Opening proceedings, socialist former MSP Mercedes Villalba issued a call to action: “Our movement must be everywhere our class is, to drive out capitalist ideology and replace it with common sense labour empowerment.
“This work must continue until no-one is hungry, no-one is homeless, and no-one is dying from work.
“For too long we have relied on the popularity of tall poppies. No more. Our cause is to plant the seeds of spring not just this year or next year but every year until the season’s end.”
In its first session, conference heard from the Red Paper Collective’s Vince Mills and CND Scotland’s Samuel Rafanell-William on building an alternative to Prime Minister Keir Starmer’s war economy, outlining both the scale of investment diverted into weaponry and the fallacy of it being a driver for economic growth.
Just a fortnight after the election, attention turned to demanding an alternative programme for government. RMT Scotland’s Gordon Martin warned of “Carmont-type rail disasters” without investment in rail. “If you don’t renew the railways, you are looking at more crashes and more deaths,” he said.

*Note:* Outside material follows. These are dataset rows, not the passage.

(* ===== verification/ScMasterProofs.v ===== *)
(** The sequence control master keeps its invariant over every run of its public calls, never
    panics, and changes state along the protocol's edges only; a client that falls silent
    stops the sequence. *)
From stdpp Require Import gmap.
From S2P Require Export ScMaster.
#[local] Open Scope Z_scope.

(** ** The invariant *)

Definition index_ok (s : SCState.t) (i n : nat) : Prop :=
  match s with
  | SCState.Idle => i = 0%nat
  | SCState.Ready => i = 0%nat /\ (0 < n)%nat
  | SCState.Complete => i = n /\ (0 < n)%nat
  | _ => (i < n)%nat
  end.

Definition step_ids (m : SCMaster) : list Z := step_id <$> sm_steps m.

(** A conjunction over projections, so that an update of another field keeps it by
    computation. *)
Definition sm_inv (m : SCMaster) : Prop :=
  Forall (fun s => 0 <= step_id s <= SC_MAX_SEQUENCE_STEP_ID) (sm_steps m) /\
  NoDup (step_ids m) /\
  index_ok (sm_state m) (sm_index m) (length (sm_steps m)) /\
  Forall (fun s => completed s = true) (take (sm_index m) (sm_steps m)) /\
  (sm_state m = SCState.Ready ->
   (size (sm_ready_clients m) < required_client_count (sm_config m))%nat) /\
  (sm_client_ack m = true <->
   (required_client_count (sm_config m) <= size (sm_active_acks m))%nat) /\
  sm_abort_confirmed m ⊆ sm_abort_seen m /\
  (0 < required_client_count (sm_config m))%nat.

(** The edges of the state machine. *)
Definition sm_edge (a b : SCState.t) : bool :=
  match a, b with
  | SCState.Idle, SCState.Ready
  | SCState.Ready, (SCState.Active | SCState.Error)
  | SCState.Active, (SCState.Paused | SCState.Complete | SCState.Error)
  | SCState.Paused, (SCState.Active | SCState.Error)
  | SCState.Error, SCState.Ready => true
  | _, _ => false
  end.

(** Follow the state changes of a trace: each starts where the last one ended and is an edge. *)
Fixpoint sm_follow (s : SCState.t) (tr : list ScmEvent) : option SCState.t :=
  match tr with
  | [] => Some s
  | ScmStateChange a b :: tr =>
      if bool_decide (a = s) && sm_edge a b then sm_follow b tr else None
  | _ :: tr => sm_follow s tr
  end.

(** The steps reported complete since the master last became Ready. *)
Definition completed_step (acc : list Z) (e : ScmEvent) : list Z :=
  match e with
  | ScmStateChange _ SCState.Ready => []
  | ScmStepCompleted id => acc ++ [id]
  | _ => acc
  end.

Definition done_ids (m : SCMaster) : list Z := take (sm_index m) (step_ids m).

(** What one call does to an invariant master. *)
Definition sm_moves (m : SCMaster) (evs : list ScmEvent) (m' : SCMaster) : Prop :=
  sm_inv m' /\ sm_config m' = sm_config m /\ sm_follow (sm_state m) evs = Some (sm_state m') /\
  foldl completed_step (done_ids m) evs = done_ids m'.

Lemma sm_follow_app s t1 t2 : sm_follow s (t1 ++ t2) = sm_follow s t1 ≫= fun s' => sm_follow s' t2.
Proof.
  revert s. induction t1 as [|e t1 IH]; intros s; [done|]. destruct e; cbn; try apply IH.
  destruct (_ && _); [apply IH|done].
Qed.

Lemma sm_moves_refl m : sm_inv m -> sm_moves m [] m.
Proof. done. Qed.

Lemma sm_moves_trans m1 e1 m2 e2 m3 :
  sm_moves m1 e1 m2 -> sm_moves m2 e2 m3 -> sm_moves m1 (e1 ++ e2) m3.
Proof.
  intros (Hi1 & Hc1 & Hf1 & Hd1) (Hi2 & Hc2 & Hf2 & Hd2).
  split; [done|]. split; [by rewrite Hc2|]. split.
  - by rewrite sm_follow_app, Hf1.
  - by rewrite foldl_app, Hd1.
Qed.

(** Events that are no state change and complete no step leave no mark. *)
Definition silent (e : ScmEvent) : bool :=
  match e with ScmStateChange _ _ | ScmStepCompleted _ => false | _ => true end.

Lemma sm_moves_silent m evs m' e :
  silent e = true -> sm_moves m evs m' -> sm_moves m (e :: evs) m'.
Proof. destruct e; intros He; try discriminate He; by intros (? & ? & ? & ?). Qed.

Lemma sm_moves_silent_end m evs m' es :
  forallb silent es = true -> sm_moves m evs m' -> sm_moves m (evs ++ es) m'.
Proof.
  intros He Hm. eapply sm_moves_trans; [done|]. pose proof Hm as (Hi & _). clear Hm.
  induction es as [|e es IH]; [done|]. cbn in He. apply andb_true_iff in He as [He Hes].
  apply sm_moves_silent; auto.
Qed.

(** Entering a state along an edge. *)
Definition sm_enter (s : SCState.t) (m : SCMaster) : SCMaster :=
  sm_with_machine (StateMachine.mk s)
    (if bool_decide (s = SCState.Error) then sm_with_abort ∅ ∅ m else m).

Turning to the wider economy, he told comrades: “We have an energy crisis and yet we’re throwing workers in the industry onto the scrapheap. We have no industrial strategy. China knows how to invest in infrastructure — and it’s not China kidnapping world leaders or bombing schools.”
Looking to history for inspiration in the final session, Communist Party executive committee member Mary Davis spoke of the General Strike as a “major turning point in working-class history.”
She warned: “The strike was a success but its defeat was devastating. In 1926 the government prepared, the TUC did not.”
Brian Filling, honorary consul for South Africa in Scotland, looked to more recent developments, focusing on the lessons of the struggle to topple apartheid.
He told conference: “It shouldn’t be forgotten that throughout the time of apartheid, Israel and South Africa worked hand in glove,” not least on the development of nuclear weapons.
“The parallels with Palestine are obvious, beginning with the Nakba in 1948,” he said.